How to Leverage Precon & VE Services
If you’re like most construction leaders, you’ve felt the squeeze. Margins are thin, competition is fierce, and owners, feeling economic pressure themselves, are often making decisions based on the bottom-line number. In this environment, it’s tempting to cut your preconstruction fees to the bone or offer them for free just to stay in the game.
But this is a race to the bottom. It commoditizes your most valuable intellectual property.
There is a better way. A more profitable way. It’s time to stop viewing preconstruction and value engineering (VE) as a cost center and start leveraging them as your most powerful business development engine. The key is a fundamental shift in perspective: You are not selling a service; you are selling de-risking.

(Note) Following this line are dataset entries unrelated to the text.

(* ===== verification/Encrypted.v ===== *)
(** * The encrypting block store (blockstore/implementations/encrypted)

    Every block is written as a two-byte format header and a ciphertext. The
    store implements [BlockStore2Spec] over any base store that does and any
    cipher with [CipherSpec]. *)
From S2P Require Import Prelude Serialization BlockStore Cipher.
From Stdlib Require Import Lia ZArith.

Module EncryptedBlockStore2.
Definition FORMAT_VERSION_HEADER_OLD : Z := 0.
Definition FORMAT_VERSION_HEADER : Z := 1.

Record t (Base Key Rng : Type) := mk { _baseBlockStore : Base; _encKey : Key; rng : Rng }.
Arguments mk {Base Key Rng}.
Arguments _baseBlockStore {Base Key Rng}.
Arguments _encKey {Base Key Rng}.
Arguments rng {Base Key Rng}.

Lemma eta {Base Key Rng} (s : t Base Key Rng) : mk (_baseBlockStore s) (_encKey s) (rng s) = s.
Proof. by destruct s. Qed.

Definition _prependFormatHeaderToData (data : bytes) : bytes :=
  serialize 2 FORMAT_VERSION_HEADER ++ data.

Definition _readFormatHeader (data : bytes) : result Z := deserialize 2 data.

Definition _checkFormatHeader (data : bytes) : result unit :=
  formatVersionHeader ← _readFormatHeader data ;
  if decide (formatVersionHeader = FORMAT_VERSION_HEADER ∨ formatVersionHeader = FORMAT_VERSION_HEADER_OLD)
  then mret tt
  else mthrow (RuntimeError "The encrypted block has the wrong format. Was it created with a newer version of CryFS?").

Definition _blockIdHeaderIsCorrect (blockId data : bytes) : result bool :=
  id ← BlockId.FromBinary data ; mret (bool_decide (blockId = id)).

Definition _migrateBlock (data : bytes) : result bytes :=
  Data.copyAndRemovePrefix data BlockId.BINARY_LENGTH.

Section store.
Context {Base Key Rng : Type} `{!BlockStore2 Base} `{!Cipher Key Rng}.
Abbreviation st := (t Base Key Rng).

(** [Cipher::encrypt] takes the size as an [unsigned int]. *)
Definition _encrypt (data : bytes) : M st bytes :=
  s ← get_state ;
  encrypted ← zoom rng (λ r s, mk (_baseBlockStore s) (_encKey s) r)
                (encrypt data (u32 (Z.of_nat (length data))) (_encKey s)) ;
  mret (_prependFormatHeaderToData encrypted).

Definition _tryDecrypt (encKey : Key) (blockId data : bytes) : result (option bytes) :=
  _checkFormatHeader data ;;
  decrypted ← decrypt (drop 2 data) (u32 (Z.of_nat (length data) - 2)) encKey ;
  match decrypted with
  | None => mret None
  | Some decrypted =>
      header ← _readFormatHeader data ;
      if decide (FORMAT_VERSION_HEADER_OLD = header) then
        correct ← _blockIdHeaderIsCorrect blockId decrypted ;
        if negb correct then mret None
        else migrated ← _migrateBlock decrypted ; mret (Some migrated)
      else mret (Some decrypted)
  end.

(** Run an operation of the base store. *)
Definition base {A} (m : M Base A) : M st A :=
  zoom _baseBlockStore (λ b s, mk b (_encKey s) (rng s)) m.

Definition tryCreate (blockId data : bytes) : M st bool :=
  encrypted ← _encrypt data ; base (BlockStore.tryCreate blockId encrypted).

Definition remove (blockId : bytes) : M st bool := base (BlockStore.remove blockId).

Definition load (blockId : bytes) : M st (option bytes) :=
  loaded ← base (BlockStore.load blockId) ;
  match loaded with
  | None => mret None
  | Some loaded => s ← get_state ; lift (_tryDecrypt (_encKey s) blockId loaded)
  end.

Definition store (blockId data : bytes) : M st unit :=
  encrypted ← _encrypt data ; base (BlockStore.store blockId encrypted).

Definition numBlocks (s : st) : Z := BlockStore.numBlocks (_baseBlockStore s).
Definition estimateNumFreeBytes (s : st) : Z := BlockStore.estimateNumFreeBytes (_baseBlockStore s).
Definition blockSizeFromPhysicalBlockSize (s : st) (blockSize : Z) : Z :=
  let baseBlockSize := BlockStore.blockSizeFromPhysicalBlockSize (_baseBlockStore s) blockSize in
  if decide (baseBlockSize ≤ ciphertextSize 0 + 2) then 0
  else plaintextSize (u32 (baseBlockSize - 2)).
Definition forEachBlock : M st (list bytes) := base BlockStore.forEachBlock.
Definition _setKey (encKey : Key) : M st unit := modify (λ s, mk (_baseBlockStore s) encKey (rng s)).

#[export] Instance ops : BlockStore2 st := {
  BlockStore.tryCreate := tryCreate; BlockStore.remove := remove; BlockStore.load := load;
  BlockStore.store := store; BlockStore.numBlocks := numBlocks;
  BlockStore.estimateNumFreeBytes := estimateNumFreeBytes;
  BlockStore.blockSizeFromPhysicalBlockSize := blockSizeFromPhysicalBlockSize;
  BlockStore.forEachBlock := forEachBlock }.

Context `{!CipherSpec Key Rng} `{!BlockStore2Spec Base}.

Lemma encrypted_base_ok {A} (m : M Base A) (s : st) r b' :
  m (_baseBlockStore s) = (r, b') → base m s = (r, mk b' (_encKey s) (rng s)).
Proof. intros E. unfold base, zoom. by rewrite E. Qed.

(** What [_encrypt] writes is what [_tryDecrypt] reads. *)
Lemma tryDecrypt_encrypt (s : st) blockId data :
  good_key (_encKey s) → Z.of_nat (length data) + overhead < 2 ^ 32 →
  ∃ e r', _encrypt data s = (Ok e, mk (_baseBlockStore s) (_encKey s) r') ∧
    Z.of_nat (length e) = Z.of_nat (length data) + overhead + 2 ∧
    _tryDecrypt (_encKey s) blockId e = Ok (Some data).
Proof.
  intros Hk Hn. pose proof overhead_range. destruct (encrypt_spec data (_encKey s) (rng s) Hk Hn) as (c & r' & E & Hl & D).
  exists (_prependFormatHeaderToData c), r'. unfold _encrypt, zoom, mbind, M_bind. csimp.
  rewrite u32_small by lia. rewrite E. csimp. split; [done|].
  unfold _prependFormatHeaderToData. split; [len|].
  unfold _tryDecrypt, _checkFormatHeader, _readFormatHeader.
  rewrite deserialize_serialize by done. csimp. rewrite decide_True by auto. csimp.
  rewrite drop_app_length' by done. rewrite u32_small by len.
  replace (Z.of_nat _ - 2) with (Z.of_nat (length c)) by len. rewrite D. csimp.
  by rewrite decide_False by done.
Qed.

(** The largest block that fits: what the base store takes less the header
    and the cipher's overhead, and 32 bits. *)
Definition limit : Z := Z.min (maxSize (S := Base) - 2) (2 ^ 32 - 1) - overhead.

Definition represents (n : nat) (s : st) (m : gmap bytes bytes) : Prop :=
  good_key (_encKey s) ∧
  ∃ mb, repr n (_baseBlockStore s) mb ∧
    map_rel (λ id e d, _tryDecrypt (_encKey s) id e = Ok (Some d) ∧ Z.of_nat (length d) ≤ limit) mb m.

#[export] Program Instance spec : BlockStore2Spec st := {
  BlockStore.repr := represents; BlockStore.maxSize := limit;
  BlockStore.refuses s id := BlockStore.refuses (_baseBlockStore s) id }.
Next Obligation.
  intros n s m id Hid (Hk & mb & Hr & Hm). destruct (load_spec _ _ _ _ Hid Hr) as (b' & E & Hr').
  exists (mk b' (_encKey s) (rng s)). split; [|by split; [|exists mb]].
  simpl. unfold load. rewrite (bind_ok _ _ _ _ _ (encrypted_base_ok _ _ _ _ E)).
  specialize (Hm id). destruct (mb !! id), (m !! id); try done.
  unfold mbind, M_bind. csimp. simpl. by rewrite (proj1 Hm).
Qed.
Next Obligation.
  intros n s m id data Hid Hd (Hk & mb & Hr & Hm). unfold limit in Hd.
  destruct (tryDecrypt_encrypt s id data Hk ltac:(lia)) as (e & r' & E & Hl & D).
  assert (Z.of_nat (length e) ≤ maxSize (S := Base)) as He by lia.
  destruct (store_spec n _ mb id e Hid He Hr) as (b' & E' & Hr').
  eexists. split.
  - simpl. unfold store. rewrite (bind_ok _ _ _ _ _ E). by apply encrypted_base_ok.
  - split; [done|]. eexists. split; [exact Hr'|]. by apply map_rel_insert.
Qed.
Next Obligation.
  intros n s m id data Hid Hd Hf (Hk & mb & Hr & Hm). unfold limit in Hd.
  destruct (tryDecrypt_encrypt s id data Hk ltac:(lia)) as (e & r' & E & Hl & D).
  apply (map_rel_None _ _ _ _ Hm) in Hf.
  assert (Z.of_nat (length e) ≤ maxSize (S := Base)) as He by lia.
  destruct (tryCreate_spec n _ mb id e Hid He Hf Hr) as (b' & E' & Hr').
  eexists. split.
  - simpl. unfold tryCreate. rewrite (bind_ok _ _ _ _ _ E). by apply encrypted_base_ok.
  - split; [done|]. eexists. split; [exact Hr'|]. by apply map_rel_insert.
Qed.
Next Obligation.
  intros n s m id data Hid Hd Hs Href (Hk & mb & Hr & Hm). unfold limit in Hd.
  destruct (tryDecrypt_encrypt s id data Hk ltac:(lia)) as (e & r' & E & Hl & D).
  assert (is_Some (mb !! id)) as Hs'.
  { destruct (mb !! id) eqn:Em; [done|]. apply (map_rel_None _ _ _ _ Hm) in Em. rewrite Em in Hs. by destruct Hs. }
  assert (Z.of_nat (length e) ≤ maxSize (S := Base)) as He by lia.
  destruct (tryCreate_refused n _ mb id e Hid He Hs' Href Hr) as (b' & E' & Hr').
  eexists. split.
  - simpl. unfold tryCreate. rewrite (bind_ok _ _ _ _ _ E). by apply encrypted_base_ok.
  - split; [done|]. by exists mb.
Qed.
Next Obligation.
  intros n s m id Hid (Hk & mb & Hr & Hm). destruct (remove_spec _ _ _ _ Hid Hr) as (b' & E & Hr').
  eexists. split.
  - simpl. unfold remove. rewrite (encrypted_base_ok _ _ _ _ E).
    by rewrite (bool_decide_ext _ _ (map_rel_is_Some _ _ _ _ Hm)).
  - split; [done|]. eexists. split; [exact Hr'|]. by apply map_rel_delete.
Qed.
Next Obligation.
  intros n s m (Hk & mb & Hr & Hm). simpl. unfold numBlocks.
  by rewrite (numBlocks_spec _ _ _ Hr), (map_rel_size _ _ _ Hm).
Qed.
Next Obligation.
  intros n s m (Hk & mb & Hr & Hm). destruct (forEachBlock_spec _ _ _ Hr) as (ids & b' & E & Hr' & Hp).
  exists ids. eexists. split; [by apply encrypted_base_ok|]. split.
  - split; [done|]. by exists mb.
  - by rewrite Hp, (map_rel_keys _ _ _ Hm).
Qed.
Next Obligation.
  intros n s m id (Hk & mb & Hr & Hm) Hi. apply (repr_ids _ _ _ _ Hr). by rewrite (map_rel_is_Some _ _ _ _ Hm).
Qed.
Next Obligation.
  intros n s m id d (Hk & mb & Hr & Hm) Hi. by destruct (map_rel_lookup_r _ _ _ _ _ Hm Hi) as (? & ? & ? & ?).
Qed.
Next Obligation.
  intros n n' s m Hn (Hk & mb & Hr & Hm). split; [done|]. exists mb. split; [by apply (repr_le n)|done].
Qed.
End store.
End EncryptedBlockStore2.
#[export] Existing Instance EncryptedBlockStore2.ops.
#[export] Existing Instance EncryptedBlockStore2.spec.
Lemma reads_known_entry e :
  0 ≤ e.1.1 < 2 ^ 32 → BlockId.valid e.1.2 → 0 ≤ e.2 < 2 ^ 64 →
  reads _deserializeKnownVersionsEntry (known_entry_bytes e) e.
Proof.
  destruct e as [[c id] v]. simpl. intros Hc Hid Hv. unfold known_entry_bytes. cbn [fst snd].
  apply (reads_bind _ _ _ _ c); [by apply reads_uint; [lia|]|].
  apply (reads_bind _ _ _ _ id); [by apply reads_fixed|].
  apply (reads_fmap _ (λ v, ((c, id), v))). by apply reads_uint; [lia|].
Qed.

Lemma reads_last_entry e :
  BlockId.valid e.1 → 0 ≤ e.2 < 2 ^ 32 → reads _deserializeLastUpdateClientIdEntry (last_entry_bytes e) e.
Proof.
  destruct e as [id c]. simpl. intros Hid Hc. unfold last_entry_bytes. cbn [fst snd].
  apply (reads_bind _ _ _ _ id); [by apply reads_fixed|].
  apply (reads_fmap _ (λ c, (id, c))). by apply reads_uint; [lia|].
Qed.

(** The bytes of the state file, as one expression. *)
Definition body_bytes (s : t) : bytes :=
  (serialize 8 (Z.of_nat (size (_knownVersions s))) ++
     concat (map known_entry_bytes (map_to_list (_knownVersions s)))) ++
  serialize 8 (Z.of_nat (size (_lastUpdateClientId s))) ++
     concat (map last_entry_bytes (map_to_list (_lastUpdateClientId s))).
Definition state_file_bytes (s : t) : bytes :=
  (HEADER ++ [x00]) ++ serialize 1 (if _integrityViolationOnPreviousRun s then 1 else 0) ++ body_bytes s.

Lemma length_concat_const {A} (f : A → bytes) n l :
  (∀ x, x ∈ l → length (f x) = n) → length (concat (map f l)) = (length l * n)%nat.
Proof.
  induction l as [|x l IH]; intros H; simpl; [done|].
  rewrite length_app, IH by (intros; apply H; by right). rewrite H by (by left). done.
Qed.

Lemma length_state_file s : well_typed s → length (state_file_bytes s) = state_file_size s.
Proof.
  intros [Hk Hl]. unfold state_file_bytes, body_bytes, state_file_size.
  rewrite !length_app, !length_serialize.
  rewrite (length_concat_const known_entry_bytes 28), (length_concat_const last_entry_bytes 20).
  - rewrite <- !length_map_to_list. change BlockId.BINARY_LENGTH with 16%nat.
    unfold Serializer.StringSize, Serializer.BoolSize. simpl. lia.
  - intros [id c] Hin%elem_of_map_to_list. apply Hl in Hin as [Hid _].
    unfold last_entry_bytes. rewrite length_app, length_serialize. simpl. by rewrite Hid.
  - intros [[c id] v] Hin%elem_of_map_to_list. apply Hk in Hin as (_ & Hid & _).
    unfold known_entry_bytes. rewrite !length_app, !length_serialize. simpl in *. by rewrite Hid.
Qed.

Lemma seq_assoc4 {S A} (m1 m2 m3 m4 : M S unit) (fin : M S A) s :
  (m1 ;; m2 ;; m3 ;; m4 ;; fin) s = ((m1 ;; m2 ;; m3 ;; m4) ;; fin) s.
Proof.
  rewrite bind_assoc. apply bind_ext. intros _ s1. rewrite bind_assoc. apply bind_ext.
  intros _ s2. by rewrite bind_assoc.
Qed.

Lemma state_file_content_ok s uninit :
  well_typed s → length uninit = state_file_size s →
  state_file_content s uninit = Ok (state_file_bytes s).
Proof.
  intros Hw Hu.
  destruct (writes_finished (Serializer.writeString HEADER ;;
        Serializer.writeBool (_integrityViolationOnPreviousRun s) ;;
        _serializeKnownVersions (_knownVersions s) ;;
        _serializeLastUpdateClientIds (_lastUpdateClientId s)) (state_file_bytes s) uninit) as [s' E].
  - apply writes_bind; [apply (writes_field (FString HEADER) I)|].
    apply writes_bind; [apply writes_uint|]. apply writes_bind.
    + apply writes_bind; [apply writes_uint|]. apply writes_for_each, writes_known_entry.
    + apply writes_bind; [apply writes_uint|]. apply writes_for_each, writes_last_entry.
  - by rewrite length_state_file.
  - unfold state_file_content. by rewrite seq_assoc4, E.
Qed.
(** *** What the base store returns, as blocks

    [block_says id data id' c v d]: the bytes [data], stored under [id], are
    a block with payload [d] that names block [id'], client [c] and version
    [v]; a block of the old format has no id of its own. *)
Inductive block_says (id : bytes) : bytes → bytes → Z → Z → bytes → Prop :=
| says_new id' c v d : BlockId.valid id' → 0 ≤ c < 2 ^ 32 → 0 ≤ v < 2 ^ 64 →
    block_says id (_prependHeaderToData id' c v d) id' c v d
| says_old c v d : 0 ≤ c < 2 ^ 32 → 0 ≤ v < 2 ^ 64 →
    block_says id (serialize 2 FORMAT_VERSION_HEADER_OLD ++ serialize 4 c ++ serialize 8 v ++ d) id c v d.

Lemma deserialize_inv n src z : deserialize n src = Ok z →
  src = serialize n z ++ drop n src ∧ 0 ≤ z < 256 ^ Z.of_nat n.
Proof.
  unfold deserialize. case_decide as Hl; [|done]. intros [= <-].
  assert (length (take n src) = n) as E by (rewrite length_take; lia).
  pose proof (serialize_le_value (take n src)) as Hs. pose proof (le_value_range (take n src)) as Hr.
  rewrite E in Hs, Hr. by rewrite Hs, take_drop.
Qed.
Lemma header_parse data id c v :
  _readFormatHeader data = Ok FORMAT_VERSION_HEADER → _readBlockId data = Ok id →
  _readClientId data = Ok c → _readVersion data = Ok v →
  0 ≤ c < 2 ^ 32 ∧ 0 ≤ v < 2 ^ 64 ∧ ∃ d, data = _prependHeaderToData id c v d.
Proof.
  intros [H1 _]%deserialize_inv H2 [H3 Hc]%deserialize_inv [H4 Hv]%deserialize_inv.
  split; [exact Hc|]. split; [exact Hv|]. exists (drop HEADER_LENGTH data).
  assert (drop 2 data = id ++ drop CLIENTID_HEADER_OFFSET data) as H2'.
  { unfold _readBlockId, BlockId.FromBinary, FixedSizeData.FromBinary, Data.memcpy_from in H2.
    case_decide; [|done]. injection H2 as <-. unfold slice. rewrite drop_0.
    change CLIENTID_HEADER_OFFSET with (2 + 16)%nat. rewrite <- drop_drop. symmetry. apply take_drop. }
  rewrite drop_drop in H3, H4. unfold _prependHeaderToData.
  rewrite H1 at 1. f_equal. rewrite H2'. f_equal. rewrite H3. f_equal. exact H4.
Qed.
Class CryptoPP := {
  BLOCKSIZE : BlockCipher → nat;
  gcm_encrypt : BlockCipher → bytes → bytes → bytes → bytes;
  gcm_decrypt : BlockCipher → bytes → bytes → bytes → option bytes;
  xchacha_encrypt : bytes → bytes → bytes → bytes;
  xchacha_decrypt : bytes → bytes → bytes → option bytes;
  cfb_process : BlockCipher → bytes → bytes → bytes → bytes;
  cfb_unprocess : BlockCipher → bytes → bytes → bytes → bytes;
  (** [HexEncoder] and [HexDecoder] *)
  hex_encode : bytes → bytes;
  hex_decode : bytes → bytes;
}.

(** The key lengths the block ciphers accept, of those in use. *)
Definition valid_key (c : BlockCipher) (n : nat) : Prop :=
  match c with MARS => n ∈ [16; 32; 56]%nat | _ => n ∈ [16; 32]%nat end.
#[global] Instance valid_key_dec c n : Decision (valid_key c n).
Proof. destruct c; simpl; apply _. Defined.

(** Hex digits and the other characters of names and versions. *)
Definition printable (b : byte) : Prop := 32 ≤ byte_val b ≤ 126.
#[global] Instance printable_dec b : Decision (printable b).
Proof. unfold printable. apply _. Defined.
Definition bit (b : bool) : byte := if b then x31 else x30.
Fixpoint show_pos (p : positive) : bytes :=
  match p with xH => [x31] | xO p' => x30 :: show_pos p' | xI p' => x31 :: show_pos p' end.
Definition show (n : Z) : bytes := match n with Zpos p => show_pos p | _ => [] end.
Fixpoint parse_bits (l : bytes) : Z :=
  match l with [] => 0 | b :: l' => (if decide (b = x31) then 1 else 0) + 2 * parse_bits l' end.
Definition parse_number (w : nat) (l : bytes) : option Z :=
  if decide (parse_bits l < 2 ^ Z.of_nat w) then Some (parse_bits l) else None.

#[export] Instance boost : PropertyTree := {
  ptree := tree; pt_empty := []; pt_put p v t := (p, v) :: t; pt_get := lookup_path;
  show_uint := show; parse_uint := parse_number;
  show_bool b := [bit b]; parse_bool l := match l with [x31] => Some true | [x30] => Some false | _ => None end;
  read_json l := parse_lines (length l) l; write_json t := Ok (text t) }.

Lemma parse_bits_show p : parse_bits (show_pos p) = Zpos p.
Proof. induction p as [p IH|p IH|]; cbn [show_pos parse_bits]; rewrite ?IH; simpl; lia. Qed.
Lemma show_pos_printable p : Forall printable (show_pos p).
Proof. induction p; simpl; constructor; try done. Qed.
Lemma printable_no_newline l : Forall printable l → newline ∉ l.
Proof. intros Hl Hin. rewrite Forall_forall in Hl. by apply Hl in Hin as [? _]. Qed.
Lemma parse_lines_text t f : Forall entry_ok t → (length t ≤ f)%nat → parse_lines f (text t) = Ok t.
Proof.
  intros Ht. revert f. induction Ht as [|[p v] t (_ & Hp & Hv) _ IH]; intros f Hf; [by destruct f|].
  destruct f as [|f]; [simpl in Hf; lia|].
  assert (text ((p, v) :: t) = p ++ newline :: v ++ newline :: text t) as ->.
  { unfold text. simpl. by rewrite <- app_assoc; simpl; rewrite <- app_assoc. }
  assert (∀ l : bytes, parse_lines (S f) (p ++ newline :: l) = match split_first newline (p ++ newline :: l) with
    | None => Throw PtreeError
    | Some (p, r) => match split_first newline r with
                     | None => Throw PtreeError
                     | Some (v, r') => t ← parse_lines f r' ; mret ((p, v) :: t) end end) as ->
    by (intros; by destruct p).
  rewrite !split_first_app by (by apply printable_no_newline). simpl in Hf. by rewrite IH by lia.
Qed.
Lemma length_text t : (length t ≤ length (text t))%nat.
Proof. induction t as [|kv t IH]; [simpl; lia|]. unfold text in *. simpl. rewrite !length_app. simpl. lia. Qed.

Lemma length_text_build doc : length (text (build doc)) = sum_list_with (λ kv, length kv.1 + length kv.2 + 2)%nat doc.
Proof.
  induction doc as [|[p v] doc IH] using rev_ind; [done|]. rewrite build_snoc, sum_list_with_app. simpl.
  rewrite <- IH. unfold text. simpl. rewrite !length_app. simpl. rewrite !length_app. simpl. lia.
Qed.

#[export] Instance boost_laws : PropertyTreeLaws.
Proof.
  split; simpl.
  - done.
  - intros. by rewrite decide_True.
  - intros. by rewrite decide_False.
  - intros w n Hn. unfold parse_number. assert (parse_bits (show n) = n) as ->.
    { destruct n; [done|apply parse_bits_show|lia]. } by rewrite decide_True by lia.
  - intros n. unfold show. destruct n; [done|apply show_pos_printable|done].
  - by intros [].
  - intros []; by repeat constructor.
  - intros ps t Ht. exists (text t). split; [done|]. apply parse_lines_text; [|apply length_text].
    induction Ht; constructor; done.
Qed.
End ToyTree.
(** The first time a client opens a file system it stores a client id
    other than the one reserved for deleted blocks and a salted hash of the
    encryption key. As long as that file is kept, whatever else happens to
    the files, opening with the same key gives the same client id; opening
    with a key of another hash is refused with [EncryptionKeyChanged],
    unless replaced file systems are allowed. *)
Theorem key_change_detected fuel statePath key allow (w : world Rng) :
  files w !! (statePath ++ [str "metadata"]) = None → files w !! (statePath ++ [str "myClientId"]) = None →
  statePath ∈ dirs w → draws fuel (rng w) →
  ∃ m w', loadOrGenerate fuel statePath key allow w = (Ok m, w')
    ∧ _myClientId m ≠ KnownBlockVersions.CLIENT_ID_FOR_DELETED_BLOCK
    ∧ ∀ w'', files w'' !! (statePath ++ [str "metadata"]) = files w' !! (statePath ++ [str "metadata"]) →
        (∀ fuel' allow', loadOrGenerate fuel' statePath key allow' w'' = (Ok m, w''))
        ∧ ∀ fuel' key', sha512 (salt (_encryptionKeyHash m) ++ key') ≠ sha512 (salt (_encryptionKeyHash m) ++ key) →
            loadOrGenerate fuel' statePath key' false w'' = (Throw (CryfsException EncryptionKeyChanged), w'')
            ∧ loadOrGenerate fuel' statePath key' true w'' = (Ok m, w'').
Proof.
  intros Hm Hl Hd Hf. destruct (runs_generate fuel statePath key w Hm Hl Hd Hf allow) as (m & w' & E & Hid & Hh & Hr & _).
  exists m, w'. split_and!; [done|unfold KnownBlockVersions.CLIENT_ID_FOR_DELETED_BLOCK; lia|].
  intros w'' Hw. assert (remembered statePath m w'') as Hr'' by (unfold remembered; by rewrite Hw).
  split.
  - intros. rewrite (loadOrGenerate_remembered _ _ m) by done. by rewrite decide_False by tauto.
  - intros fuel' key' Hne. rewrite !(loadOrGenerate_remembered _ _ m) by done.
    rewrite decide_True by (rewrite Hh; auto). by rewrite decide_False by (by intros [? _]).
Qed.

(** An id from the file of an older version is taken as it is, also the
    reserved one, which a file without a number gives. *)
Theorem legacy_client_id_unchecked fuel statePath key text allow (w : world Rng) :
  files w !! (statePath ++ [str "metadata"]) = None → files w !! (statePath ++ [str "myClientId"]) = Some text →
  extract_uint32 text = KnownBlockVersions.CLIENT_ID_FOR_DELETED_BLOCK →
  statePath ∈ dirs w → draws fuel (rng w) →
  runs (loadOrGenerate fuel statePath key allow) w (λ m w',
    _myClientId m = KnownBlockVersions.CLIENT_ID_FOR_DELETED_BLOCK ∧ remembered statePath m w').
Proof.
  intros Hm Hl Ht Hd (id & r1 & E).
  eapply runs_mono; [eapply (runs_generate_id _ _ _ _ _ id r1 (Some 0)); [done|done| |..]|].
  { unfold _tryLoadClientIdFromLegacyFile, mbind, M_bind. csimp. rewrite parent_path_app. simpl. rewrite Hl. csimp.
    rewrite Ht. done. }
  { done. } { lia. }
  simpl. intros m w' (-> & _ & Hr & _). done.
Qed.

(** The directory of a file system is there after it has been asked for. *)
Definition no_file_above (p : path) (w : world Rng) : Prop := Forall (λ q, files w !! q = None) (ancestors p).
Definition grown (p : path) (w w' : world Rng) : Prop :=
  files w' = files w ∧ dirs w ⊆ dirs w' ∧ rng w' = rng w ∧ ∀ x, x ∈ dirs w' → x ∈ dirs w ∨ x ∈ ancestors p.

For owners, a construction project is one of the most significant and risky investments they will ever make. Their deepest fear isn’t spending money; it’s wasting it. They fear budget overruns, nightmarish delays, and ending up with a building that doesn’t meet their operational needs. When you position your preconstruction team as the solution to these fears, you transcend the “bidder” category and become a “strategic partner.”
The High Cost of “Free”
When you give away preconstruction services, you signal that it has little value. You absorb the cost of your team’s expertise, their hours of meticulous planning, and their problem-solving prowess with no guarantee of a return. This model is unsustainable and attracts the wrong kind of client—one who shops on price alone.
The alternative is to build a preconstruction process so rigorous and so clearly focused on protecting the owner’s investment that it becomes the central reason they choose you. This is how you win work without being the low bidder.
A Framework for De-Risking
Transforming your approach requires a systematic method. Here is a framework to embed de-risking into your company’s DNA.
Phase 1: The Viability Audit (The Go/No-Go Gate)
Before you invest a single hour in pricing, your team must act as a diagnostic unit. This phase is about asking the hard questions:
Budget vs. Reality: Is the owner’s budget even remotely aligned with their design aspirations?
Design Clarity: Are the plans sufficient, or are they a collection of ambiguities waiting to become change orders?
Client Partnership: Is this a client we can partner with, or is the relationship already adversarial?
Walking away from a poorly defined project at this stage isn’t a loss; it’s a strategic win that saves you from wasting tens of thousands in pursuit costs.
Phase 2: The Discovery & Solution Engine
This is where your team does the deep work that forms the core of your proposal.
Constructability Review: Identify logistical nightmares and system conflicts now, not when the steel is already in the air.
Market Intelligence: Proactively identify long-lead items and supply chain bottlenecks that threaten the project schedule.
True Value Engineering: Move beyond simple cost-cutting. Propose smarter systems or materials that offer equal performance for less cost, or enhance long-term value through lower maintenance or higher energy efficiency. This isn’t about making the building cheaper; it’s about making the owner’s investment smarter.
Phase 3: The “Cost of Certainty” Proposal
Your proposal should not be a voluminous list of numbers. It should be a compelling argument for why you are the least risky choice.
Lead with Risk Mitigation: Your executive summary should open by stating, “Our process has identified the three primary risks to your project’s budget and schedule, and here is our plan to mitigate each one.”
Frame the Fee: Present your preconstruction fee not as a line-item cost, but as the “Cost of Certainty.” Create a simple comparison: “A $50,000 investment in preconstruction mitigates the potential for $250,000 in change orders and 45 days of delays.”
Show Your Work: Include a summary of your key findings and VE options. This demonstrates the depth of your thinking and builds immense trust.
Phase 4: The Partnership Presentation
Your interview is the final act of the sales process. It’s where you make the de-risking narrative come alive.
Flip the Script: Dedicate 70% of your presentation to the project’s challenges and your specific solutions. Use the remaining 30% for your company bio. You are there as a consultant first, a contractor second.
Prepare for “The Question”: When asked about your price, your answer is ready: “Our price reflects the comprehensive de-risking process we’ve just walked you through. The lowest bid is often the most expensive one once the project begins. We are guaranteeing you predictability.”
The Bottom Line: Justifying Your Value
This approach directly impacts your balance sheet. It transforms business development from a gamble into a disciplined, high-value process. It allows you to pursue fewer, better projects and win them at higher margins.
For marketing and business development team members, this provides a powerful new narrative. You are no longer just selling construction as a commodity—something the owner can buy from another contractor down the street—you are selling a proven methodology for success. Your case studies become stories of problems solved and disasters averted, not just buildings delivered.
In an industry rife with risk, the most valuable service you can offer is certainty. By leveraging your preconstruction and VE expertise to systematically de-risk an owner’s biggest investment, you don’t just win work—you build the kind of partnerships that define market-leading firms.